Supplied records -

(* ===== verification/MeshInv.v ===== *)
(** * Every handler of a mesh node keeps its state consistent

    The invariant of the state of crates/oxmesh/src/core.rs: the declarations (MeshDecl),
    one session per peer, and queries that only wait for sessions that are up.  Outboxes,
    dials and what is handed to channels do not matter to it: [face] leaves them out. *)

From S2P Require Import Prelude Keyexpr MeshWire MeshSession MeshIndex MeshCore MeshDecl.

Module Inv.
Import Wire Idx Mesh Decl.

(** ** What the invariant looks at *)

Definition blank (s : Session) : Session :=
  mkSession (peer s) (srole s) "" 0 0 None (Sess.new_outbox 0) 0 (decls s) ∅ [].

Definition face (c : Core) : Core :=
  mkCore (next_uid c) (next_id c) 0 (blank <$> sessions c) (by_peer c) (l_tokens c) (l_subs c) (l_qabls c) ∅ (tok c)
    (subs c) (out c) (south c) (pending c) ∅ ∅ ∅ 0.

Definition dcl (c : Core) : Sessions := (fun s => (srole s, decls s)) <$> sessions c.
Definition names (c : Core) : gmap Z string := peer <$> sessions c.

Lemma dcl_face c : dcl (face c) = dcl c.
Proof. unfold dcl, face. cbn [sessions]. rewrite <- map_fmap_compose. by apply map_fmap_ext. Qed.
Lemma names_face c : names (face c) = names c.
Proof. unfold names, face. cbn [sessions]. rewrite <- map_fmap_compose. by apply map_fmap_ext. Qed.

Lemma names_dcl c u : is_Some (names c !! u) <-> is_Some (dcl c !! u).
Proof. unfold names, dcl. rewrite !lookup_fmap. destruct (sessions c !! u); cbn; split; intros [? ?]; done || eauto. Qed.

(** A query in good order: it waits for something, for sessions that are up only, and the
    session it came from is up. *)
Definition pending_ok (up : Z -> Prop) (p : Pending) : Prop :=
  targets p <> ∅ /\ (forall u, TSess u ∈ targets p -> up u) /\ (forall u q, origin p = FromSess u q -> up u).

Definition link_ok (c : Core) (u : Z) : Prop := is_Some (names c !! u).

Section Node.
Context (me : string) (router : bool) (lease : Z) (my_boot : Z) (my_listen : list string).
Context (parse_addr : string -> option (bool * Z)) (show_addr : string -> Z -> string).

Record Inv (c : Core) : Prop := {
  i_decl : DInv router (dcl c) (l_tokens c) (l_subs c) (l_qabls c) (tok c) (subs c) (out c) (south c) (next_id c);
  i_peer : forall n u, by_peer c !! n = Some u <-> names c !! u = Some n;
  i_uid : forall u, link_ok c u -> u < next_uid c;
  i_pend : forall q p, pending c !! q = Some p -> q < next_id c /\ pending_ok (link_ok c) p }.

Lemma inv_face c : Inv (face c) <-> Inv c.
Proof.
  split; intros [H1 H2 H3 H4]; unfold link_ok in *; rewrite ?dcl_face, ?names_face in *; (split; unfold link_ok; rewrite ?dcl_face, ?names_face; done).
Qed.

(** ** What does not matter *)

Lemma face_sessions c f : (forall s, blank (f s) = blank s) -> face (set_sessions (f <$> sessions c) c) = face c.
Proof.
  intros H. unfold face. cbn. f_equal. rewrite <- map_fmap_compose. apply map_fmap_ext. intros; apply H.
Qed.

Lemma face_alter c f u : (forall s, blank (f s) = blank s) -> face (set_sessions (alter f u (sessions c)) c) = face c.
Proof.
  intros H. unfold face. cbn. f_equal. apply map_eq. intros v. rewrite !lookup_fmap.
  destruct (decide (v = u)) as [->|Hn]; [rewrite lookup_alter_eq|by rewrite lookup_alter_ne].
  destruct (sessions c !! u); cbn; [by rewrite H|done].
Qed.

Exercise description - Only the lines from the beginning of the data above through the line containing "one session per" should be repeated, exactly as they appear.

Output below -
(* ===== verification/MeshInv.v ===== *)
(** * Every handler of a mesh node keeps its state consistent

    The invariant of the state of crates/oxmesh/src/core.rs: the declarations (MeshDecl),
    one session per peer, and queries that only wait for sessions that are up.  Outboxes,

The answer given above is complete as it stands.